Hi.. I have some questions to ask before I go and apply for my FID card when I turn 18.

I know that the state law limits low-capacity rifles... and pump shotguns.. But that's not very helpful when there's no list of rifles/shotguns that _are _compliant. I don't want to look at the list of ones that _aren't _compliant, because if I go and purchase a rifle/shotgun that _isn't _on there, but it isn't compliant, I could get in serious trouble.. Understand?

Basically, when I turn 18 and acquire my FID card, I want to know which rifles/shotguns people already have that ARE Massachusetts compliant under the requirements of the FID.

Why do I want an FID card? I've always had an interest in firearms, I enjoy recreational shooting, and I plan on entering the armed forces after my college career. After that, I plan on pursuing a career of law enforcement. So why shouldn't I "get ahead of the game" and start shooting a little early? 

I might lose the link to this site, so if any police officers or law enforcement officials see this thread, please do me a huge favor and "shoot" me a message at "[email protected]". I would greatly appreciate it, because in the long run it could save me from getting in some serious trouble. I'm a law abiding citizen with no criminal record and I just want to have some fun... legally. 

Thanks!


----------



## HistoryHound (Aug 30, 2008)

You're afraid you might lose the link to this site (which you could bookmark by the way), but you want to be trusted with firearms? Seems to me if you can't keep track of a web page; then, you're not someone that should be running around with a gun.

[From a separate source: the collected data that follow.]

Lemma ini_grid_ok : initial_ok ini_grid /\ all_on ini_grid = ini_grid.
Proof. unfold initial_ok. split; [split; [|split]|]; vm_compute; reflexivity. Qed.

Lemma ini_start_ok : sm_ok ini_start.
Proof.
  destruct ini_grid_ok as [(A & B & C) D]. split; auto; [apply settled_of_process; assumption| |].
  - cbn [the_grid ini_start]. rewrite <- D. apply chars_all_on.
  - split; [reflexivity..|]. intros i d Hd. apply aget_elem in Hd. cbn in Hd.
    repeat (apply elem_of_cons in Hd as [->|Hd]; [reflexivity|]). inversion Hd.
Qed.

(** The second substation of the file reports that its first switch is open. *)
Definition toy_report : rtu_status_msg :=
  mkRtuStatus (mkSeq 1 1) 1 JHU 0 0
    (le_encode 4 1 ++ le_encode 4 0 ++ le_encode 4 1 ++ le_encode 4 1 ++ le_encode 4 1 ++ le_encode 4 1 ++ zeros 40).

(** The operator flips that switch: it is third in the array, at position 6. *)
Definition toy_command : hmi_command_msg := mkHmiCommand (mkSeq 1 1) 100 JHU SWITCH 6.

Definition toy_request : state_request_msg := mkStateRequest 2 [].

Definition toy_transfer : state_xfer_msg :=
  mkStateXfer (mkOrd 0 0 0) 2 [] 11 (Z.of_nat (length (state_bytes ini_start))) (state_bytes ini_start).

(** *** Witnesses *)
Lemma master_state_is_typed_witness :
  exists s' o, sm_main 1 (HMI_COMMAND toy_command) ini_start = Ret (tt, s') /\ sm_ok s' /\
    same_layout (the_grid ini_start) (the_grid s') /\ ipc_sent s' = ipc_sent ini_start ++ o.
Proof.
  apply (master_state_is_typed 1 ini_start (HMI_COMMAND toy_command) ini_start_ok).
  apply adm_command; discriminate.
Defined.

Lemma process_finds_who_has_power_witness :
  exists g', process ini_grid = Ret (tt, g') /\ (forall i x, aget (sub_arr g') i = Some x ->
    sub_status x = 1 /\ powered ini_grid i \/ sub_status x = 0 /\ ~ powered ini_grid i).
Proof.
  destruct (process_finds_who_has_power ini_grid (proj1 (proj1 ini_grid_ok))) as (g' & H1 & _ & _ & _ & H2 & _).
  exists g'. split; assumption.
Defined.

Lemma report_updates_the_view_witness :
  exists s' u gm, sm_main 1 (RTU_DATA toy_report) ini_start = Ret (tt, s') /\
    ipc_sent s' = [Hmi_Update u] /\ worked_out gm (the_grid s').
Proof.
  destruct (report_updates_the_view 1 ini_start toy_report (nth 1 (sub_arr ini_grid) zero_sub) ini_start_ok)
    as (s' & u & gm & H1 & H2 & _ & _ & _ & H3 & _); [reflexivity|discriminate|reflexivity..|].
  exists s', u, gm. auto.
Defined.

Lemma state_transfer_roundtrip_witness :
  exists s1' x s2', sm_main 1 (STATE_REQUEST toy_request) ini_start = Ret (tt, s1') /\
    ipc_sent s1' = ipc_sent ini_start ++ [State_Xfer x] /\
    sm_main 2 (STATE_XFER 1100 (mkStateXfer (sx_ord x) (sx_target x) (sx_latest_update x)
        (sx_num_clients x) (sx_state_size x) (sx_contents x ++ [x00]))) ini_start = Ret (tt, s2') /\
    the_grid s2' = the_grid ini_start /\ drop 4 (pnnl_data s2') = drop 4 (pnnl_data ini_start) /\
    ems_data s2' = ems_data ini_start.
Proof.
  apply (state_transfer_roundtrip 1 2 ini_start ini_start toy_request 1100 [x00] ini_start_ok ini_start_ok);
    [reflexivity|reflexivity|unfold NUM_SM; lia|vm_compute; discriminate].
Defined.

Lemma recovered_replica_keeps_up_witness :
  exists s2' t1 t2 o, sm_main 2 (STATE_XFER 1100 toy_transfer) ini_start = Ret (tt, s2') /\
    sm_run 1 [HMI_COMMAND toy_command; RTU_DATA toy_report] ini_start = Ret (tt, t1) /\
    sm_run 2 [HMI_COMMAND toy_command; RTU_DATA toy_report] s2' = Ret (tt, t2) /\
    ipc_sent t1 = ipc_sent ini_start ++ o /\ ipc_sent t2 = ipc_sent s2' ++ o.
Proof.
  destruct (sm_main 2 (STATE_XFER 1100 toy_transfer) ini_start) as [[[] s2']|f] eqn:E;
    [|vm_compute in E; discriminate].
  destruct (sm_run 1 [HMI_COMMAND toy_command; RTU_DATA toy_report] ini_start) as [[[] t1]|f] eqn:E1;
    [|vm_compute in E1; discriminate].
  destruct (recovered_replica_keeps_up 1 2 ini_start ini_start s2' 1100 toy_transfer []
    [HMI_COMMAND toy_command; RTU_DATA toy_report] t1 ini_start_ok ini_start_ok) as (t2 & o & H1 & H2 & H3 & _);
    [reflexivity|reflexivity|vm_compute; discriminate|symmetry; apply app_nil_r|reflexivity|reflexivity
    |exact E|repeat constructor|exact E1|].
  exists s2', t1, t2, o. auto.
Defined.

Lemma reset_restores_the_start_witness :
  exists s', sm_main 1 SYSTEM_RESET
      match sm_run 1 [RTU_DATA toy_report] ini_start with Ret (_, s) => s | Fault _ => ini_start end = Ret (tt, s') /\
    the_grid s' = the_grid ini_start.
Proof.
  destruct (sm_run 1 [RTU_DATA toy_report] ini_start) as [[[] s]|f] eqn:E; [|vm_compute in E; discriminate].
  destruct (reset_restores_the_start (fun _ => 0) (fun _ => mkSwitch 0 0) (fun _ => mkLink 0 0 None 0 None 0 0 0)
    (fun _ => mkTx 0 0) ini (0, 0) 1 ini_start s [RTU_DATA toy_report]) as (s' & H1 & H2 & _).
  - vm_compute. reflexivity.
  - apply ini_grid_ok.
  - repeat constructor. cbn. lia.
  - exact E.
  - exists s'. auto.
Defined.

Lemma switch_command_takes_effect_witness :
  exists s1 s2, sm_main 1 (HMI_COMMAND toy_command) ini_start = Ret (tt, s1) /\
    ipc_sent s1 = [Rtu_Feedback (mkFeed (mkSeq 1 1) JHU SWITCH 1 1 0 0)] /\
    sm_main 1 (RTU_DATA toy_report) s1 = Ret (tt, s2) /\ aget (stat (the_grid s2)) 6 = Some 0.
Proof.
  destruct (switch_command_takes_effect 1 ini_start toy_command 1 0 2 (nth 1 (sub_arr ini_grid) zero_sub)
    (mkSwitch 6 1) toy_report ini_start_ok) as (s1 & s2 & H1 & _ & H2 & H3 & _ & H4); try reflexivity; try discriminate.
  - split; [split; [vm_compute; split; discriminate || reflexivity|reflexivity]|reflexivity].
  - exists s1, s2. auto.
Defined.

Lemma validated_command_stops_master_witness :
  sm_main 1 (HMI_COMMAND (mkHmiCommand (mkSeq 1 1) 100 EMS 500 6)) ini_start = Fault OutOfBounds.
Proof.
  apply (validated_command_stops_master 1 ini_start (mkHmiCommand (mkSeq 1 1) 100 EMS 500 6) ini_start_ok);
    [reflexivity|cbn; unfold EMS_NUM_GENERATORS; lia].
Defined.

Oh and what is this supposed to mean? Despite your butchery of the English language, I'm sure the fine folks on here understand your point without you asking if they understand.



> I don't want to look at the list of ones that _aren't _compliant, because if I go and purchase a rifle/shotgun that_isn't _on there, but it isn't compliant, I could get in serious trouble.. Understand?


----------



## Kyle E (Jan 11, 2012)

I'm sorry.. having a busy schedule doesn't allow me to lurk on a forum or to go out of my way to search for threads JUST to troll on. So what if I forget to copy a link? Is the world going to end because of it?

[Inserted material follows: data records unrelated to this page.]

(* ===== verification/Itrc.v ===== *)
(** The channel of a SCADA master's replica: [ITRC_Master] of [common/itrc.c] and
    what it calls.

    It takes ordered updates from Prime, hands each to the master with its
    ordinal remembered, shares a threshold signature of the master's answer with
    the other replicas, and sends a client what [REQ_SHARES] replicas signed, in
    the order of the ordinals.  State transfers bring a replica up to date. *)
From Stdlib Require Import ZArith Lia List Bool.
From Stdlib Require Import Strings.Byte.
From stdpp Require Import base list.
From S2P Require Import Prelude Memory Config Crypto ScadaPackets ScadaGrid ScadaMaster KeyValue ItrcState.

(** ** Ordinals *)
(** [event_tot] is not compared. *)
Definition ITRC_Ord_Compare (o1 o2 : ordinal) : Z :=
  if ord_num o1 <? ord_num o2 then -1
  else if ord_num o2 <? ord_num o1 then 1
  else if event_idx o1 <? event_idx o2 then -1
  else if event_idx o2 <? event_idx o1 then 1
  else 0.

Definition ITRC_Ord_Consec (o1 o2 : ordinal) : bool :=
  ((ord_num o1 =? ord_num o2) && (event_idx o2 =? wrap32 (event_idx o1 + 1)))
  || ((ord_num o2 =? wrap32 (ord_num o1 + 1)) && (event_idx o1 =? event_tot o1)
      && (event_idx o2 =? 1)).

(** ** The queues *)
(** Both are lists in the order of the ordinals. *)
Section Queue.
Context {A : Type} (ord_of : A -> ordinal) (fresh : ordinal -> A).

(** How many nodes are before [o]. *)
Fixpoint nodes_before (o : ordinal) (q : list A) : Z :=
  match q with
  | n :: q => if 0 <? ITRC_Ord_Compare o (ord_of n) then 1 + nodes_before o q else 0
  | [] => 0
  end.

(** The position of the node of [o], and whether it has to be made. *)
Definition find_slot (o : ordinal) (q : list A) : Z * bool :=
  match last q with
  | None => (0, true)
  | Some t =>
      if 0 <? ITRC_Ord_Compare o (ord_of t) then (Z.of_nat (length q), true)
      else
        let i := nodes_before o q in
        match aget q i with
        | Some n => (i, negb (ITRC_Ord_Compare o (ord_of n) =? 0))
        | None => (i, true)
        end
  end.

(** The queue with a node of [o], and where it is. *)
Definition slot (o : ordinal) (q : list A) : list A * Z :=
  let (i, new_entry) := find_slot o q in
  if new_entry then (take (Z.to_nat i) q ++ fresh o :: drop (Z.to_nat i) q, i) else (q, i).

(** The nodes up to [o] are freed. *)
Fixpoint drop_through (o : ordinal) (q : list A) : list A :=
  match q with
  | n :: q' => if ITRC_Ord_Compare (ord_of n) o <=? 0 then drop_through o q' else q
  | [] => []
  end.
End Queue.

(** [spines_ok]: whether the [n]-th call of Spines succeeds. *)
Section Itrc.
Context {crypto : Crypto} {tc : Threshold} (spines_ok : nat -> bool).
Context (My_ID : Z) (is_cc : bool) (locations : key_value).

(** The bytes that are hashed. *)
Definition ordinal_bytes (o : ordinal) : list byte :=
  le_encode 4 (ord_num o) ++ le_encode 4 (event_idx o) ++ le_encode 4 (event_tot o).

Definition seq_pair_bytes (p : seq_pair) : list byte :=
  le_encode 4 (sp_incarnation p) ++ le_encode 4 (sp_seq_num p).

Definition state_bytes_of (m : state_xfer_msg) : list byte :=
  ordinal_bytes (sx_ord m) ++ le_encode 4 (sx_target m) ++ concat (map seq_pair_bytes (sx_latest_update m))
  ++ le_encode 4 (sx_num_clients m) ++ le_encode 4 (sx_state_size m)
  ++ take (Z.to_nat (sx_state_size m)) (sx_contents m).

Definition tc_digest (o : ordinal) (payload : list byte) : digest :=
  make_digest (ordinal_bytes o ++ payload).

(** ** Building messages *)
Definition PKT_Construct_TC_Share_Msg (o : ordinal) (bs : list byte) : comp itrc tc_share_msg :=
  if MAX_PAYLOAD_SIZE <? Z.of_nat (length bs) then raise OutOfBounds else
  let payload := bs ++ zeros (MAX_PAYLOAD_SIZE - Z.of_nat (length bs)) in
  ret (mkShare o payload (genIndSig My_ID (tc_digest o payload))).

(** The shares that are for exactly [o]. *)
Definition matching_share (o : ordinal) (tcn : tc_node) (i : Z) : option (Z * tc_share_msg) :=
  match aget (tn_recvd tcn) i, aget (tn_shares tcn) i with
  | Some true, Some tc => if decide (ts_ord tc = o) then Some (i, tc) else None
  | _, _ => None
  end.

Definition matching_shares (o : ordinal) (tcn : tc_node) : list (Z * tc_share_msg) :=
  omap (matching_share o tcn) (seqZ 1 NUM_SM).

Definition PKT_Construct_TC_Final_Msg (o : ordinal) (tcn : tc_node) : option tc_final_msg :=
  if tn_count tcn <? REQ_SHARES then None else
  let shares := matching_shares o tcn in
  if Z.of_nat (length shares) <? REQ_SHARES then None else
  match shares with
  | [] => None
  | (_, tc) :: _ =>
      let digest := tc_digest o (ts_payload tc) in
      let sig := TC_Combine_Sigs (map (fun p => (fst p, ts_partial_sig (snd p))) shares) digest in
      if TC_Verify_Signature 1 sig digest then Some (mkFinal o (ts_payload tc) sig) else None
  end.

(** ** Sending *)
Definition emit_out (o : itrc_out) : comp itrc unit :=
  s <- get ;; put (with_sent (itrc_sent s ++ [o]) s).

(** A call on a closed socket fails. *)
Definition spines_sendto (up : bool) (o : itrc_out) : comp itrc bool :=
  s <- get ;;
  put (with_calls (S (spines_calls s)) s) ;;;
  if up && spines_ok (spines_calls s) then emit_out o ;;; ret true else ret false.

(** 1 when sent, 0 when dropped, -1 when Spines failed. *)
Definition ITRC_Send_TC_Final (mess : tc_final_msg) : comp itrc Z :=
  s <- get ;;
  let send addr port :=
    ok <- spines_sendto (sp_ext_up s) (To_Client addr (wrap16 port) mess) ;;
    ret (if ok : bool then 1 else -1) in
  type <- load (tf_payload mess) 4 o_message_type ;;
  if type =? RTU_FEEDBACK_T then
    sub <- load (tf_payload mess) 4 o_feedback_sub ;;
    match key_value_get (sint32 sub) locations with
    | None => ret 0
    | Some loc => send SPINES_RTU_ADDR (RTU_BASE_PORT + loc)
    end
  else if type =? HMI_UPDATE_T then
    scen_type <- load (tf_payload mess) 4 o_update_scen_type ;;
    send SPINES_HMI_ADDR (HMI_BASE_PORT + scen_type)
  else if type =? BENCHMARK_T then
    sender <- load (tf_payload mess) 4 o_benchmark_sender ;;
    send SPINES_RTU_ADDR (RTU_BASE_PORT + sender)
  else ret 0.

(** ** Threshold signatures *)
Definition set_tc (i : Z) (n : tc_node) : comp itrc unit :=
  s <- get ;;
  q <- or_oob (aset (tcq_pending s) i n) ;;
  put (with_tcq q s).

Definition flag_at (l : list bool) (i : Z) : bool := match aget l i with Some b => b | None => false end.

(** A node with one more sender. *)
Definition tc_heard (recvd : list bool) (n : tc_node) : tc_node :=
  mkTc (tn_ord n) (tn_done n) (tn_count n + 1) recvd (tn_shares n) (tn_tcf n) (tn_skip n).

Definition tc_stored (shares : list tc_share_msg) (n : tc_node) : tc_node :=
  mkTc (tn_ord n) (tn_done n) (tn_count n) (tn_recvd n) shares (tn_tcf n) (tn_skip n).

Definition tc_finished (tcf : option tc_final_msg) (n : tc_node) : tc_node :=
  mkTc (tn_ord n) true (tn_count n) (tn_recvd n) (tn_shares n) tcf
    (match tcf with Some _ => tn_skip n | None => true end).

Definition ITRC_Insert_TC_ID (tcm : tc_share_msg) (sender flag : Z) : comp itrc unit :=
  s <- get ;;
  if ITRC_Ord_Compare (ts_ord tcm) (applied_ord s) <=? 0 then ret tt else
  let (q, i) := slot tn_ord new_tc_node (ts_ord tcm) (tcq_pending s) in
  put (with_tcq q s) ;;;
  ptr <- or_oob (aget q i) ;;
  if tn_done ptr then ret tt else
  heard <- or_oob (aget (tn_recvd ptr) sender) ;;
  if heard : bool then ret tt else
  recvd <- or_oob (aset (tn_recvd ptr) sender true) ;;
  let ptr := tc_heard recvd ptr in
  if flag =? SKIP_ORD then set_tc i (tc_finished None ptr) else
  shares <- or_oob (aset (tn_shares ptr) sender tcm) ;;
  let ptr := tc_stored shares ptr in
  if (REQ_SHARES <=? tn_count ptr) && flag_at (tn_recvd ptr) My_ID then
    set_tc i (tc_finished (PKT_Construct_TC_Final_Msg (ts_ord tcm) ptr) ptr)
  else set_tc i ptr.

(** What can be delivered ([None]: nothing), the ordinal applied and the queue
    left.  A node without a signature in a place to deliver would be a null
    pointer. *)
Fixpoint tc_ready (applied : ordinal) (q : list tc_node)
    : option (option tc_final_msg) * ordinal * list tc_node :=
  match q with
  | n :: q' =>
      if tn_done n && flag_at (tn_recvd n) My_ID && ITRC_Ord_Consec applied (tn_ord n) then
        if tn_skip n then tc_ready (tn_ord n) q' else (Some (tn_tcf n), tn_ord n, q')
      else (None, applied, q)
  | [] => (None, applied, [])
  end.

Definition ITRC_TC_Ready_Deliver : comp itrc (option (option tc_final_msg)) :=
  s <- get ;;
  let '(r, applied, q) := tc_ready (applied_ord s) (tcq_pending s) in
  put (with_applied applied (with_tcq q s)) ;;;
  ret r.

(** [while (ITRC_TC_Ready_Deliver(...)) ...]: each turn takes a node off the
    queue.  When Spines fails the message is lost and the socket closed. *)
Fixpoint deliver_ready (fuel : nat) : comp itrc unit :=
  match fuel with
  | O => raise OutOfFuel
  | S fuel =>
      r <- ITRC_TC_Ready_Deliver ;;
      match r with
      | None => ret tt
      | Some None => raise OutOfBounds
      | Some (Some tcf) =>
          r <- ITRC_Send_TC_Final tcf ;;
          if r <? 0 then s <- get ;; put (with_ext_up false s) else deliver_ready fuel
      end
  end.

Definition deliver : comp itrc unit := s <- get ;; deliver_ready (S (length (tcq_pending s))).

(** ** State transfer *)
Definition set_st (i : Z) (n : st_node) : comp itrc unit :=
  s <- get ;;
  q <- or_oob (aset (stq_pending s) i n) ;;
  put (with_stq q s).

Definition st_signal (n : st_node) : st_node :=
  mkSt (sn_ord n) (sn_collected n) (sn_count n) true (sn_recvd n) (sn_state n) (sn_result n).

Definition st_heard (recvd : list bool) (state : list state_xfer_msg) (n : st_node) : st_node :=
  mkSt (sn_ord n) (sn_collected n) (sn_count n + 1) (sn_signaled n) recvd state (sn_result n).

Definition st_collect (sender : Z) (n : st_node) : st_node :=
  mkSt (sn_ord n) true (sn_count n) (sn_signaled n) (sn_recvd n) (sn_state n) (Some sender).

(** The copy of a received state: header and [state_size] bytes into [MAX_LEN]. *)
Definition copy_state (st : state_xfer_msg) : comp itrc state_xfer_msg :=
  if MAX_LEN <? sz_state_xfer_msg + sx_state_size st then raise OutOfBounds else
  bs <- load_bytes (sx_contents st) 0 (sx_state_size st) ;;
  ret (mkStateXfer (sx_ord st) (sx_target st) (sx_latest_update st) (sx_num_clients st)
         (sx_state_size st) bs).

Definition state_digest (st : state_xfer_msg) : digest := make_digest (state_bytes_of st).

(** How many replicas sent a state with this digest. *)
Definition match_count (d : digest) (n : st_node) : Z :=
  Z.of_nat (length (List.filter (fun i =>
    flag_at (sn_recvd n) i
    && match aget (sn_state n) i with
       | Some st => OPENSSL_RSA_Digests_Equal d (state_digest st)
       | None => false
       end) (seqZ 1 NUM_SM))).

Definition ITRC_Insert_ST_ID (st : state_xfer_msg) (sender : Z) : comp itrc bool :=
  s <- get ;;
  if (ITRC_Ord_Compare (sx_ord st) (recvd_ord s) <? 0)
     || (ITRC_Ord_Compare (sx_ord st) (applied_ord s) <=? 0) then ret false else
  let (q, i) := slot sn_ord new_st_node (sx_ord st) (stq_pending s) in
  put (with_stq q s) ;;;
  ptr <- or_oob (aget q i) ;;
  if sender =? My_ID then
    let ptr := st_signal ptr in
    set_st i ptr ;;; ret (sn_collected ptr && sn_signaled ptr)
  else
  heard <- or_oob (aget (sn_recvd ptr) sender) ;;
  if heard : bool then ret false else
  recvd <- or_oob (aset (sn_recvd ptr) sender true) ;;
  copy <- copy_state st ;;
  state <- or_oob (aset (sn_state ptr) sender copy) ;;
  let ptr := st_heard recvd state ptr in
  let ptr :=
    if negb (sn_collected ptr) && (REQ_SHARES <=? sn_count ptr)
       && (REQ_SHARES <=? match_count (state_digest copy) ptr)
    then st_collect sender ptr else ptr in
  set_st i ptr ;;; ret (sn_collected ptr && sn_signaled ptr).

Also, I apologize for butchering ONE sentence. I was merely rushing to attend a Grammar-Nazi convention. 


On a serious note- Thank you USMCMP5811 for the link. I greatly appreciate it.


----------



## Truck (Apr 3, 2006)

WHy are you waiting until you are 18 you can get one at 15, with parent permission of course, unless they don't think you are responsible enough to handle a gun.


----------



## Kyle E (Jan 11, 2012)

My parents don't particularly like the thought of me having guns.. but they said if I buy a safe and keep them in there, then I can have some. But only once I'm 18.

Their logic doesn't make a whole lot of sense sometimes.. Oh well.


----------



## niteowl1970 (Jul 7, 2009)

Kyle E said:


> Their logic doesn't make a whole lot of sense sometimes.. Oh well.


Maybe it makes perfect sense.


----------



## kwflatbed (Dec 29, 2004)

Another smart mouth NOOB.


----------



## csauce777 (Jan 10, 2005)

kwflatbed said:


> Another smart mouth NOOB.


I don't know. Maybe I'm in the minority here, but I don't think the kid was meaning to be a dick.

With that said, Kyle, once you have your FID, go browsing and you'll find plenty of compliant guns on the racks of your local gun shop.


----------